The girl had come to him in the medbay after the wound had been seen to and thanked him for what he had done. He couldn’t remember anymore what he had said to her, but she had seemed satisfied with it. As she had turned to go, however, she had nearly collided with the commandant himself.
Brendol Hux was not a large man, but his presence was never overlooked. For as long as his son could remember, he had worn both his hair and beard close-cropped. This despite the fact that both were thick and full if allowed to grow.

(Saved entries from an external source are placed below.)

(* ===== verification/WsRun.v ===== *)
(** * [WsRun]: WebSocket frames from one side to the other

    Whatever frames one side writes with [SendWsFrame], and however TCP cuts their
    bytes, the other side handles exactly these messages, in order: [messages] is the
    specification, which knows nothing of bytes and frames. *)
From S2P Require Import Prelude ByteStream WebSocket.

(** ** Masking *)

(** Blocks of four bytes. *)
Lemma four_ind (P : bytes -> Prop) :
  P [] -> (forall a, P [a]) -> (forall a b, P [a; b]) -> (forall a b c, P [a; b; c]) ->
  (forall a b c d r, P r -> P (a :: b :: c :: d :: r)) -> forall p, P p.
Proof.
  intros H0 H1 H2 H3 H4 p. enough (forall n p, (length p <= n)%nat -> P p) as H by by apply (H (length p)).
  induction n as [|n IH]; intros [|a [|b [|c [|d r]]]] Hl; cbn in Hl; try lia; auto. apply H4, IH. lia.
Qed.

Lemma lxor_back x k : Z.lxor (Z.lxor x k) k = x.
Proof. by rewrite Z.lxor_assoc, Z.lxor_nilpotent, Z.lxor_0_r. Qed.

Lemma mask_data_back key p : length key = 4%nat -> mask_data key (mask_data key p) = p.
Proof.
  destruct key as [|k0 [|k1 [|k2 [|k3 [|]]]]]; try done. intros _.
  induction p using four_ind; cbn [mask_data zip_with]; rewrite ?lxor_back; [done..|]. by rewrite IHp.
Qed.

Lemma mask_data_length key p : length key = 4%nat -> length (mask_data key p) = length p.
Proof.
  destruct key as [|k0 [|k1 [|k2 [|k3 [|]]]]]; try done. intros _.
  induction p using four_ind; cbn [mask_data zip_with length]; [done..|]. by rewrite IHp.
Qed.

(** ** A frame on the wire *)

(** A message: its masking key, payload and opcode. *)
Record message := mkMessage { m_key : bytes; m_data : bytes; m_op : Z }.
Definition wire (m : message) : bytes := ws_frame (m_key m) (m_data m) (m_op m).
Definition head (m : message) : bytes := ws_header (zlen (m_data m)) (m_op m).
Definition message_ok (m : message) : Prop := length (m_key m) = 4%nat /\ 0 <= m_op m < 16 /\ zlen (wire m) < 2 ^ 31.

Lemma wire_split m : wire m = (head m ++ m_key m) ++ mask_data (m_key m) (m_data m).
Proof. unfold wire, ws_frame, head. by rewrite app_assoc. Qed.

(** The seven bits of the length, and its extension. *)
Definition len7 (L : Z) : Z := if L <? 126 then L else if L <=? 0xFFFF then 126 else 127.
Definition ext (L : Z) : bytes := if L <? 126 then [] else if L <=? 0xFFFF then be_bytes 2 L else be_bytes 8 L.

Lemma len7_range L : 0 <= L -> 0 <= len7 L < 128.
Proof. intros H. unfold len7. destruct (Z.ltb_spec L 126); [lia|]. case_match; lia. Qed.

Lemma zlen_ext L : zlen (ext L) = if L <? 126 then 0 else if L <=? 0xFFFF then 2 else 8.
Proof. unfold ext, zlen. by repeat case_match. Qed.

Lemma ws_header_eq L op : 0 <= L -> ws_header L op = (0x80 + Z.land op 15) :: (0x80 + len7 L) :: ext L.
Proof.
  intros HL. unfold ws_header, len7, ext. destruct (Z.ltb_spec L 126), (Z.leb_spec 126 L); try lia.
  - rewrite (low_mask L 127 7), Z.mod_small by (done || lia). done.
  - by destruct (Z.ltb_spec 0xFFFF L), (Z.leb_spec L 0xFFFF); try lia.
Qed.

Lemma fin_bit op : 0 <= op < 16 -> Z.shiftr (0x80 + Z.land op 15) 7 = 1 /\ Z.land (0x80 + Z.land op 15) 15 = op.
Proof.
  intros Ho. rewrite (low_mask op 15 4), Z.mod_small by done. rewrite Z.shiftr_div_pow2, (low_mask _ 15 4) by done. split; div_lia.
Qed.

Lemma len_bits n : 0 <= n < 128 -> Z.land (0x80 + n) 127 = n /\ Z.shiftr (0x80 + n) 7 = 1.
Proof. intros Hn. rewrite Z.shiftr_div_pow2, (low_mask _ 127 7) by done. split; div_lia. Qed.

Lemma extended_length_whole x y L rest : 0 <= L < 2 ^ 63 ->
  extended_length (x :: y :: ext L ++ rest) (len7 L) = Done (Some 0, L, 2 + zlen (ext L)).
Proof.
  intros HL. unfold extended_length. rewrite zlen_ext, !zlen_cons, zlen_app, zlen_ext. pose proof (zlen_nonneg rest).
  unfold len7, ext. destruct (Z.ltb_spec L 126).
  - destruct (Z.eqb_spec L 127); [lia|]. destruct (Z.eqb_spec L 126); [lia|]. done.
  - destruct (Z.leb_spec L 0xFFFF); cbn [Z.eqb Pos.eqb drop].
    + destruct (Z.ltb_spec (1 + (1 + (2 + zlen rest))) 4); [lia|]. rewrite drop_0, Read2Bytes_spec, be_value_be_bytes by apply be_bytes_length.
      simpl_m. do 3 f_equal. apply Z.mod_small. lia.
    + destruct (Z.ltb_spec (1 + (1 + (8 + zlen rest))) 10); [lia|]. rewrite drop_0, Read8Bytes_spec, be_value_be_bytes by apply be_bytes_length.
      simpl_m. do 3 f_equal. rewrite Z.mod_small by lia. unfold i64. rewrite Z.mod_small; lia.
Qed.

Lemma extended_length_short buf L : 0 <= L -> 2 <= zlen buf < 2 + zlen (ext L) ->
  exists len start, extended_length buf (len7 L) = Done (None, len, start).
Proof.
  intros HL. rewrite zlen_ext. unfold extended_length, len7. destruct (Z.ltb_spec L 126); [lia|].
  destruct (Z.leb_spec L 0xFFFF); cbn [Z.eqb Pos.eqb]; intros Hb.
  - destruct (Z.ltb_spec (zlen buf) 4); [|lia]. by do 2 eexists.
  - destruct (Z.ltb_spec (zlen buf) 10); [|lia]. by do 2 eexists.
Qed.

Lemma head_eq m : head m = (0x80 + Z.land (m_op m) 15) :: (0x80 + len7 (zlen (m_data m))) :: ext (zlen (m_data m)).
Proof. apply ws_header_eq, zlen_nonneg. Qed.

Lemma zlen_head m : zlen (head m) = 2 + zlen (ext (zlen (m_data m))).
Proof. rewrite head_eq, !zlen_cons. lia. Qed.

Lemma zlen_masked key p : length key = 4%nat -> zlen (mask_data key p) = zlen p.
Proof. intros H. unfold zlen. by rewrite mask_data_length. Qed.

Lemma zlen_wire m : message_ok m -> zlen (wire m) = zlen (head m) + 4 + zlen (m_data m).
Proof. intros (H & _). rewrite wire_split, !zlen_app, zlen_masked by done. unfold zlen at 2. rewrite H. lia. Qed.

(** ** The parser on such frames *)

(** The frame behind its header. *)
Definition parsed (m : message) (buf : bytes) : WebSocketFrame :=
  mkFrame buf (zlen (head m) + 4) (zlen (m_data m)) (m_op m) true true true (m_key m).

(** The buffer holds [b], a part of the bytes of [m], and the frame agrees. *)
Definition partial (m : message) (b : bytes) (f : WebSocketFrame) : Prop :=
  buffer_ f = b /\ (header_ready_ f = true -> f = parsed m b).

Lemma prefix_two (b c : bytes) m : 2 <= zlen b -> b ++ c = wire m ->
  b.[0] = Done (0x80 + Z.land (m_op m) 15) /\ b.[1] = Done (0x80 + len7 (zlen (m_data m))).
Proof.
  rewrite wire_split, head_eq. intros Hb E. destruct b as [|x [|y b]]; try (unfold zlen in Hb; cbn in Hb; lia).
  by injection E as -> -> _.
Qed.

(** The header of a buffer that holds it whole. *)
Lemma parse_header_whole m f rest : message_ok m -> buffer_ f = (head m ++ m_key m) ++ rest -> zlen (buffer_ f) < 2 ^ 31 ->
  parse_header f = Done (true, parsed m (buffer_ f)).
Proof.
  intros Hm Hb Hl. pose proof Hm as (Hk & Ho & Hw). unfold parse_header.
  assert (zlen (m_key m) = 4) as Hk4 by (unfold zlen; by rewrite Hk). pose proof (zlen_nonneg (m_data m)). pose proof (zlen_nonneg rest).
  rewrite zlen_wire in Hw by done. pose proof (zlen_nonneg (head m)).
  assert (zlen (buffer_ f) = zlen (head m) + 4 + zlen rest) as Hz by (rewrite Hb, !zlen_app; lia).
  assert ((buffer_ f).[0] = Done (0x80 + Z.land (m_op m) 15)) as -> by (rewrite Hb, head_eq; reflexivity).
  assert ((buffer_ f).[1] = Done (0x80 + len7 (zlen (m_data m)))) as -> by (rewrite Hb, head_eq; reflexivity). simpl_m.
  destruct (len_bits (len7 (zlen (m_data m)))) as [-> ->]; [by apply len7_range|]. destruct (fin_bit (m_op m) Ho) as [-> ->].
  assert (extended_length (buffer_ f) (len7 (zlen (m_data m))) = Done (Some 0, zlen (m_data m), zlen (head m))) as ->.
  { rewrite Hb, zlen_head, head_eq. cbn [app]. rewrite <- !app_assoc. apply extended_length_whole. lia. }
  simpl_m. cbn [negb Z.eqb]. rewrite i32_small by lia. destruct (Z.ltb_spec (zlen (buffer_ f)) (zlen (head m) + 4)); [lia|].
  assert (read_range (buffer_ f) (zlen (head m)) 4 = Done (m_key m)) as ->; [|done].
  rewrite Hb, <- Hk4, <- app_assoc. apply read_range_mid.
Qed.

(** The header of a buffer that ends before it does. *)
Lemma parse_header_short m f c : message_ok m -> 2 <= zlen (buffer_ f) < zlen (head m) + 4 -> buffer_ f ++ c = wire m ->
  exists f', parse_header f = Done (false, f') /\ buffer_ f' = buffer_ f /\ header_ready_ f' = false.
Proof.
  intros Hm Hl Hb. pose proof Hm as (Hk & Ho & Hw). rewrite zlen_wire in Hw by done. unfold parse_header.
  destruct (prefix_two _ _ _ (proj1 Hl) Hb) as [-> ->]. simpl_m. pose proof (zlen_nonneg (m_data m)).
  destruct (len_bits (len7 (zlen (m_data m)))) as [-> ->]; [by apply len7_range|].
  destruct (Z.ltb_spec (zlen (buffer_ f)) (zlen (head m))) as [Hs|Hs].
  - destruct (extended_length_short (buffer_ f) (zlen (m_data m))) as (len & st & ->); [done|rewrite zlen_head in Hs; lia|]. simpl_m. by eexists.
  - assert (extended_length (buffer_ f) (len7 (zlen (m_data m))) = Done (Some 0, zlen (m_data m), zlen (head m))) as ->.
    { assert (exists k, buffer_ f = head m ++ k) as (k & ->).
      { rewrite wire_split, <- app_assoc in Hb. apply app_split in Hb as [(k & -> & _)|(k & Hk' & E & _)]; [by exists k|].
        exfalso. apply (f_equal zlen) in E. rewrite zlen_app in E. destruct k; [done|]. rewrite zlen_cons in E. pose proof (zlen_nonneg k). lia. }
      rewrite zlen_head, head_eq. cbn [app]. apply extended_length_whole. lia. }
    simpl_m. cbn [negb Z.eqb]. rewrite i32_small by lia. destruct (Z.ltb_spec (zlen (buffer_ f)) (zlen (head m) + 4)); [|lia]. by eexists.
Qed.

“Excuse me, commandant,” the girl had said as she scurried away from Hux’s bedside, leaving him with his father.
Their greeting was brief and matter-of-fact, superior to subordinate. Then, Brendol asked, “What drove you to put yourself in jeopardy for the sake of another cadet?”
Hux had been carefully considering his answer to that question since he had been carried into medical several hours before. If he did not provide the acceptable response, his father would wait until he gave it. This process sometimes took minutes, other times days. Brendol would give no outward signs of the answer he desired. He simply expected that it would eventually come if Hux—or anyone else for that matter—had the capacity to produce it.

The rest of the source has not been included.